Data provided —
▬▬▬

(** What one message does to the service: the log grows, only the playhead
    field changes, and it does not move back. *)
Lemma handleMessage_frame (currentTime : Q) (now : Z) (m : LiveServerMessage)
    (s : Sys) :
  exists l t,
    log (handleMessage currentTime now m s) = log s ++ l
    /\ svc (handleMessage currentTime now m s) = set_nextStartTime t (svc s)
    /\ world (handleMessage currentTime now m s) = world s
    /\ releasesIn l = [] /\ realtimeInputsIn l = []
    /\ (nextStartTime (svc s) <= t)%Q.
Proof.
  unfold handleMessage.
  destruct (startsIn_tool_events now m (handleAudio currentTime m s))
    as (l2 & E2 & _ & R2 & I2).
  destruct (handleToolCall_frame now m (handleAudio currentTime m s))
    as (_ & Hsvc & Hw).
  rewrite E2, Hsvc, Hw. clear E2 Hsvc Hw.
  unfold handleAudio.
  destruct (inlineData m) as [b64|], (outputAudioContext (svc s)) as [ctx|];
    try (exists l2, (nextStartTime (svc s)); repeat split;
         [destruct (svc s); reflexivity | assumption | assumption | apply Qle_refl]).
  destruct (String.eqb b64 "");
    [exists l2, (nextStartTime (svc s)); repeat split;
       [destruct (svc s); reflexivity | assumption | assumption | apply Qle_refl]|].
  destruct (decodeAudioData (base64ToUint8Array b64)) as [buffer|];
    cbn [emit with_svc svc world log set_nextStartTime nextStartTime].
  - eexists (_ :: l2), _. rewrite <- app_assoc. repeat split; try assumption.
    eapply Qle_trans; [apply Math_max_l | apply advance_le].
  - eexists (_ :: l2), _. rewrite <- app_assoc. repeat split; try assumption.
    apply Math_max_l.
Qed.

(** A message whose audio decodes schedules exactly one start, at the later of
    playhead and output clock, and advances the playhead by the duration. *)
Lemma handleMessage_decoded (currentTime : Q) (now : Z) (m : LiveServerMessage)
    (s : Sys) (ctx : handle) (buffer : Codec.AudioBuffer) :
  outputAudioContext (svc s) = Some ctx ->
  decoded m = Some buffer ->
  let start := Math_max (nextStartTime (svc s)) currentTime in
  startsIn (emitted s (handleMessage currentTime now m s)) = [(start, buffer)]
  /\ svc (handleMessage currentTime now m s)
     = set_nextStartTime (start + Codec.duration buffer)%Q (svc s).
Proof.
  intros Hctx Hdec start. subst start. unfold handleMessage.
  destruct (startsIn_tool_events now m (handleAudio currentTime m s))
    as (l2 & E2 & S2 & _).
  destruct (handleToolCall_frame now m (handleAudio currentTime m s))
    as (_ & Hsvc & _).
  rewrite Hsvc. clear Hsvc.
  assert (Ha : handleAudio currentTime m s
          = {| svc := set_nextStartTime
                        (Math_max (nextStartTime (svc s)) currentTime
                         + Codec.duration buffer)%Q (svc s);
               world := world s;
               log := log s ++ [SourceStart ctx
                                  (Math_max (nextStartTime (svc s)) currentTime)
                                  buffer] |}).
  { unfold handleAudio, decoded in *. rewrite Hctx.
    destruct (inlineData m) as [b64|]; [|discriminate].
    destruct (String.eqb b64 ""); [discriminate|].
    rewrite Hdec. reflexivity. }
  rewrite Ha in E2 |- *. cbn [log svc] in *. rewrite <- app_assoc in E2.
  rewrite (emitted_app _ _ _ E2). split; [|reflexivity].
  cbn. fold (startsIn l2). rewrite S2. reflexivity.
Qed.

Lemma handleAll_frame (ms : list (Q * Z * LiveServerMessage)) (s : Sys) :
  exists l t,
    log (handleAll ms s) = log s ++ l
    /\ svc (handleAll ms s) = set_nextStartTime t (svc s)
    /\ world (handleAll ms s) = world s
    /\ releasesIn l = [] /\ realtimeInputsIn l = []
    /\ (nextStartTime (svc s) <= t)%Q.
Proof.
  revert s. induction ms as [|[[ct now] m] ms IH]; intros s.
  - exists [], (nextStartTime (svc s)). cbn. rewrite app_nil_r.
    repeat split; [destruct (svc s); reflexivity | apply Qle_refl].
  - cbn [handleAll fold_left fst snd].
    destruct (handleMessage_frame ct now m s) as (l1 & t1 & L1 & S1 & W1 & R1 & I1 & T1).
    destruct (IH (handleMessage ct now m s)) as (l2 & t2 & L2 & S2 & W2 & R2 & I2 & T2).
    unfold handleAll in *.
    exists (l1 ++ l2), t2. rewrite L2, S2, W2, L1, S1, W1, <- app_assoc.
    rewrite S1 in T2. cbn [set_nextStartTime nextStartTime] in T2.
    unfold releasesIn, realtimeInputsIn in *.
    rewrite List.filter_app, omap_app, R1, R2, I1, I2.
    repeat split. eapply Qle_trans; eassumption.
Qed.

End PlayheadFacts.

Section PlayheadSequence.

Context {utils : AudioUtils}.





End PlayheadSequence.


Example three_chunks_schedule :
  map fst (startsIn (emitted live (handleAll (utils := specAudioUtils)
             [(0%Q, 0, audioMessage); ((1 # 10)%Q, 0, audioMessage);
              ((1 # 100)%Q, 0, audioMessage)] live)))
  = [0; 1 # 10; (1 # 10) + (2 # 24000)]%Q.
Proof. reflexivity. Qed.

(** ** Decode failures *)

Section DecodeFailure.

Context {utils : AudioUtils}.

Lemma decodeFails_not_decoded (m : LiveServerMessage) :
  decodeFails m -> decoded m = None.
Proof.
  intros (b64 & Hm & Hne & Hd). unfold decoded. rewrite Hm.
  destruct (String.eqb b64 ""); [reflexivity | exact Hd].
Qed.

(** A message that yields no buffer, or arrives when there is no output
    context, schedules nothing. *)
Lemma handleMessage_not_decoded (currentTime : Q) (now : Z)
    (m : LiveServerMessage) (s : Sys) :
  outputAudioContext (svc s) = None \/ decoded m = None ->
  startsIn (emitted s (handleMessage currentTime now m s)) = [].
Proof.
  intros Hno. unfold handleMessage.
  destruct (startsIn_tool_events now m (handleAudio currentTime m s))
    as (l2 & E2 & S2 & _).
  assert (Ha : exists l1, log (handleAudio currentTime m s) = log s ++ l1
                          /\ startsIn l1 = []).
  { unfold handleAudio, decoded in *.
    destruct (inlineData m) as [b64|], (outputAudioContext (svc s)) as [ctx|];
      try (exists []; rewrite app_nil_r; split; reflexivity).
    destruct (String.eqb b64 "");
      [exists []; rewrite app_nil_r; split; reflexivity|].
    destruct Hno as [Hno|Hno]; [discriminate|]. rewrite Hno.
    eexists. split; reflexivity. }
  destruct Ha as (l1 & E1 & S1). rewrite E1, <- app_assoc in E2.
  rewrite (emitted_app _ _ _ E2). unfold startsIn in *.
  rewrite omap_app, S1, S2. reflexivity.
Qed.

Lemma startsIn_log_step (s s' : Sys) (l : list Event) :
  log s' = log s ++ l -> startsIn (log s') = startsIn (log s) ++ startsIn (emitted s s').
Proof.
  intros E. rewrite (emitted_app _ _ _ E), E. apply omap_app.
Qed.

(** Handling a message keeps every scheduled buffer behind the playhead. *)
Lemma playheadCovers_handleMessage (currentTime : Q) (now : Z)
    (m : LiveServerMessage) (s : Sys) :
  playheadCovers s -> playheadCovers (handleMessage currentTime now m s).
Proof.
  intros Hcov. unfold playheadCovers in *.
  destruct (handleMessage_frame currentTime now m s)
    as (l & t & Hlog & Hsvc & _ & _ & _ & Hle).
  rewrite (startsIn_log_step _ _ _ Hlog). apply Forall_app. split.
  - eapply Forall_impl; [exact Hcov|]. intros x Hx. cbv beta in *.
    rewrite Hsvc. cbn [set_nextStartTime nextStartTime].
    eapply Qle_trans; eassumption.
  - destruct (outputAudioContext (svc s)) as [ctx|] eqn:Hctx.
    + destruct (decoded m) as [b|] eqn:Hd.
      * destruct (handleMessage_decoded currentTime now m s ctx b Hctx Hd)
          as [Hst Hsvc'].
        rewrite Hst, Hsvc'. constructor; [|constructor].
        cbn. apply Qle_refl.
      * rewrite handleMessage_not_decoded by (right; exact Hd). constructor.
    + rewrite handleMessage_not_decoded by (left; exact Hctx). constructor.
Qed.

Lemma playheadCovers_handleAll (ms : list (Q * Z * LiveServerMessage)) (s : Sys) :
  playheadCovers s -> playheadCovers (handleAll ms s).
Proof.
  revert s. induction ms as [|[[ct now] m] ms IH]; intros s Hcov; [exact Hcov|].
  apply (IH (handleMessage ct now m s)), playheadCovers_handleMessage, Hcov.
Qed.

(** C6. A chunk whose decoding throws is contained.  Every field of the
    service but the playhead is as before, the resources outside are as
    before, no release operation runs and nothing is scheduled for the chunk;
    the playhead does not move back.  After any further messages, a chunk that
    decodes is scheduled exactly once, no earlier than the output clock read
    for it and no earlier than the end of any buffer scheduled before. *)
Theorem decode_failure_isolated (currentTime : Q) (now : Z) (m : LiveServerMessage)
    (s : Sys) (ctx : handle) (ms : list (Q * Z * LiveServerMessage))
    (currentTime' : Q) (now' : Z) (m' : LiveServerMessage)
    (buffer : Codec.AudioBuffer) :
  decodeFails m ->
  outputAudioContext (svc s) = Some ctx ->
  playheadCovers s ->
  decoded m' = Some buffer ->
  let s1 := handleMessage currentTime now m s in
  let s2 := handleAll ms s1 in
  let s3 := handleMessage currentTime' now' m' s2 in
  svc s1 = set_nextStartTime (nextStartTime (svc s1)) (svc s)
  /\ world s1 = world s
  /\ releasesIn (emitted s s1) = []
  /\ startsIn (emitted s s1) = []
  /\ (nextStartTime (svc s) <= nextStartTime (svc s1))%Q
  /\ exists start,
       startsIn (emitted s2 s3) = [(start, buffer)]
       /\ (currentTime' <= start)%Q
       /\ Forall (fun x => (x.1 + Codec.duration x.2 <= start)%Q)
            (startsIn (log s2)).
Proof.
  intros Hfail Hctx Hcov Hdec s1 s2 s3.
  destruct (handleMessage_frame currentTime now m s)
    as (l & t & Hlog & Hsvc & Hw & Hrel & _ & Hle).
  fold s1 in Hlog, Hsvc, Hw.
  split; [rewrite Hsvc; reflexivity|].
  split; [exact Hw|].
  split; [rewrite (emitted_app _ _ _ Hlog); exact Hrel|].
  split; [apply handleMessage_not_decoded; right;
          apply decodeFails_not_decoded, Hfail|].
  split; [rewrite Hsvc; exact Hle|].
  destruct (handleAll_frame ms s1) as (l2 & t2 & _ & Hsvc2 & _).
  fold s2 in Hsvc2.
  assert (Hctx2 : outputAudioContext (svc s2) = Some ctx)
    by (rewrite Hsvc2, Hsvc; exact Hctx).
  destruct (handleMessage_decoded currentTime' now' m' s2 ctx buffer Hctx2 Hdec)
    as [Hst _].
  fold s3 in Hst.
  exists (Math_max (nextStartTime (svc s2)) currentTime').
  split; [exact Hst|]. split; [apply Math_max_r|].
  assert (Hcov2 : playheadCovers s2)
    by (apply playheadCovers_handleAll, playheadCovers_handleMessage, Hcov).
  eapply Forall_impl; [exact Hcov2|]. intros x Hx. cbv beta in *.
  eapply Qle_trans; [exact Hx | apply Math_max_l].
Qed.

▬▬▬

Task objective — Show all lines in the entries above where the string "Codec" appears.

Answer —
    (s : Sys) (ctx : handle) (buffer : Codec.AudioBuffer) :
     = set_nextStartTime (start + Codec.duration buffer)%Q (svc s).
                         + Codec.duration buffer)%Q (svc s);
    (buffer : Codec.AudioBuffer) :
       /\ Forall (fun x => (x.1 + Codec.duration x.2 <= start)%Q)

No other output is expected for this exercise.